Juvenile detention facilities have become the new psychiatric asylums, according to an August 9 article in the New York Times. According to the Times, two thirds of all juvenile detainees have been diagnosed with at least one mental disorder, and with state budgets for community mental health on the chopping block, experts predict the problem will only grow worse.

Eric Trupin, a psychologist hired by the California Department of Justice to monitor mental health services in the juvenile justice system, said that in a May 2009 tour of The Los Angeles County Central Juvenile Hall, “some detainees appeared to be held there for no reason other than that they were mentally ill and the county had no other institution capable of treating them.”

The ever-decreasing budgets for effective and comprehensive community mental health services have left some caregivers with tragic decisions to make. One boy described in the Times article had been in and out of mental health services since he was 5 and attacked a schoolteacher. Ultimately, he was committed to the Department of Youth Services.

“I’ve begged D.Y.S. to get him into a mental facility where they’re trained to deal with people like him,” said the boy’s grandmother. “I don’t think a lockup situation is where he should be, although I don’t think he should be on the street either.”
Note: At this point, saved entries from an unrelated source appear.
(** * ImageVisionLLMReader (loader_hub/file/image_blip2/base.py)

    A shallow embedding of the BLIP-2 image-caption reader.  The class is a
    thin adapter: almost every step is a call into a foreign library (torch,
    transformers, PIL, gpt_index, llama_index).  Those calls are kept as
    oracles over an opaque world [W]; what is modelled in full is the local
    logic of the two methods: which calls are made, in which order, with
    which arguments, which attributes of [self] are written and read, and how
    exceptions travel. *)

From stdpp Require Import gmap strings list fin_maps.

Local Open Scope string_scope.

(** ** Python-side data *)

(** [torch.float16] and [torch.float32], the only two dtypes the class names. *)
Inductive dtype := float16 | float32.

Definition Path := string.

Section Reader.

(** [W]: the world outside the interpreter (file system, model hub, device
    memory, the backend's own caches).  [Err]: exceptions raised by foreign
    code.  [Image]: PIL image objects.  [Obj]: every other foreign object
    (processor, model, tensors, token sequences). *)
Context {W Err Image Obj : Type}.

(** Values stored in the [parser_config] dictionary. *)
Inductive pyval :=
| PStr (s : string)
| PDtype (t : dtype)
| PObj (o : Obj).

(** Values an attribute of the reader can hold. *)
Inductive attrval :=
| ANone
| ABool (b : bool)
| AStr (s : string)
| ADict (d : gmap string pyval).

(** Python truthiness, as used by [if self._keep_image:]. *)
Definition truthy (v : attrval) : bool :=
  match v with
  | ANone => false
  | ABool b => b
  | AStr s => negb (String.eqb s "")
  | ADict d => negb (bool_decide (d = ∅))
  end.

Inductive exn :=
| ImportError (msg : string)
| AttributeError (name : string)
| KeyError (key : string)
| TypeError (msg : string)
| Propagated (e : Err).

(** [v[k]] for a string key. *)
Definition getitem (v : attrval) (k : string) : exn + pyval :=
  match v with
  | ADict d =>
      match d !! k with
      | Some x => inr x
      | None => inl (KeyError k)
      end
  | AStr _ => inl (TypeError "string indices must be integers")
  | ABool _ => inl (TypeError "'bool' object is not subscriptable")
  | ANone => inl (TypeError "'NoneType' object is not subscriptable")
  end.

(** llama_index's [ImageDocument]; [ImageDocument(text=.., image=..)] leaves
    every other field, [extra_info] among them, at the schema default
    [None]. *)
Record ImageDocument := {
  text : option string;
  image : option string;
  extra_info : option (gmap string pyval)
}.

(** What a caller of [load_data] can get back: the annotation promises a
    list of documents, Python does not enforce it. *)
Inductive retval :=
| RDoc (d : ImageDocument)
| RList (l : list ImageDocument).

(** ** Foreign calls *)

(** Every call that leaves the class is recorded with its arguments. *)
Inductive event :=
| EvImport (module : string)
| EvCudaIsAvailable
| EvFromPretrained (cls name : string) (torch_dtype : option dtype)
| EvImageOpen (file : Path)
| EvConvert (img : Image) (mode : string)
| EvImg2b64 (img : Image)
| EvModelTo (model device : pyval)
| EvProcessor (processor : pyval) (img : Image) (prompt : attrval)
| EvInputsTo (inputs : Obj) (device dt : pyval)
| EvGenerate (model : pyval) (inputs : Obj)
| EvGetitem0 (out : Obj)
| EvDecode (processor : pyval) (seq : Obj).

Definition is_import (e : event) : bool :=
  match e with EvImport _ => true | _ => false end.

Definition is_hub_download (e : event) : bool :=
  match e with EvFromPretrained _ _ _ => true | _ => false end.

Definition is_image_io (e : event) : bool :=
  match e with
  | EvImageOpen _ | EvConvert _ _ | EvImg2b64 _ => true
  | _ => false
  end.

(** Work done on the captioning backend. *)
Definition is_captioning (e : event) : bool :=
  match e with
  | EvModelTo _ _ | EvProcessor _ _ _ | EvInputsTo _ _ _
  | EvGenerate _ _ | EvGetitem0 _ | EvDecode _ _ => true
  | _ => false
  end.

(** The foreign code itself.  [class_attr] is what attribute lookup finds on
    the type of [self] once the instance dictionary has missed: the class in
    base.py binds only [__init__] and [load_data], so any data attribute
    found there comes from [BaseReader] or from a subclass. *)
Record Externals := {
  importable : string -> bool;
  class_attr : string -> option attrval;
  cuda_is_available : W -> bool;
  Blip2Processor_from_pretrained : string -> W -> (Err + Obj) * W;
  Blip2ForConditionalGeneration_from_pretrained :
    string -> dtype -> W -> (Err + Obj) * W;
  Image_open : Path -> W -> (Err + Image) * W;
  Image_mode : Image -> string;
  Image_convert : Image -> string -> W -> (Err + Image) * W;
  img_2_b64 : Image -> W -> (Err + string) * W;
  model_to : pyval -> pyval -> W -> (Err + unit) * W;
  processor_call : pyval -> Image -> attrval -> W -> (Err + Obj) * W;
  inputs_to : Obj -> pyval -> pyval -> W -> (Err + Obj) * W;
  model_generate : pyval -> Obj -> W -> (Err + Obj) * W;
  getitem0 : Obj -> W -> (Err + Obj) * W;
  processor_decode : pyval -> Obj -> W -> (Err + string) * W
}.

Variable ext : Externals.

(** ** The interpreter state and its monad *)

(** [self] is the instance dictionary of the reader. *)
Record state := {
  self : gmap string attrval;
  world : W;
  log : list event
}.

Definition M (A : Type) : Type := state -> (exn + A) * state.

Definition ret {A} (a : A) : M A := fun s => (inr a, s).

Definition raise {A} (e : exn) : M A := fun s => (inl e, s).

Definition bind {A B} (m : M A) (f : A -> M B) : M B :=
  fun s =>
    match m s with
    | (inr a, s') => f a s'
    | (inl e, s') => (inl e, s')
    end.

Notation "'do' x <- m ;; f" := (bind m (fun x => f))
  (at level 10, x name, m at level 99, f at level 200, only parsing).

Definition lift {A} (r : exn + A) : M A := fun s => (r, s).

Definition record (e : event) (s : state) : state :=
  {| self := self s; world := world s; log := log s ++ [e] |}.

(** A foreign call: logged, run on the world, its exception propagated. *)
Definition call {A} (e : event) (f : W -> (Err + A) * W) : M A :=
  fun s =>
    let '(r, w) := f (world s) in
    let s' := {| self := self s; world := w; log := log s ++ [e] |} in
    match r with
    | inr a => (inr a, s')
    | inl x => (inl (Propagated x), s')
    end.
A Times survey of state mental health offices found that at least 32 states cut their community mental health programs by an average of 5 percent in 2009 and plan to double those budget reductions by 2010.

Some states, like California, are under federal mandates to reduce the number of juvenile defenders in custody. That leaves cities and counties to pick up the slack, often in their own detention centers. So the problem may simply be shifting from the state to the local level, and continuing cuts will likely only swell those numbers.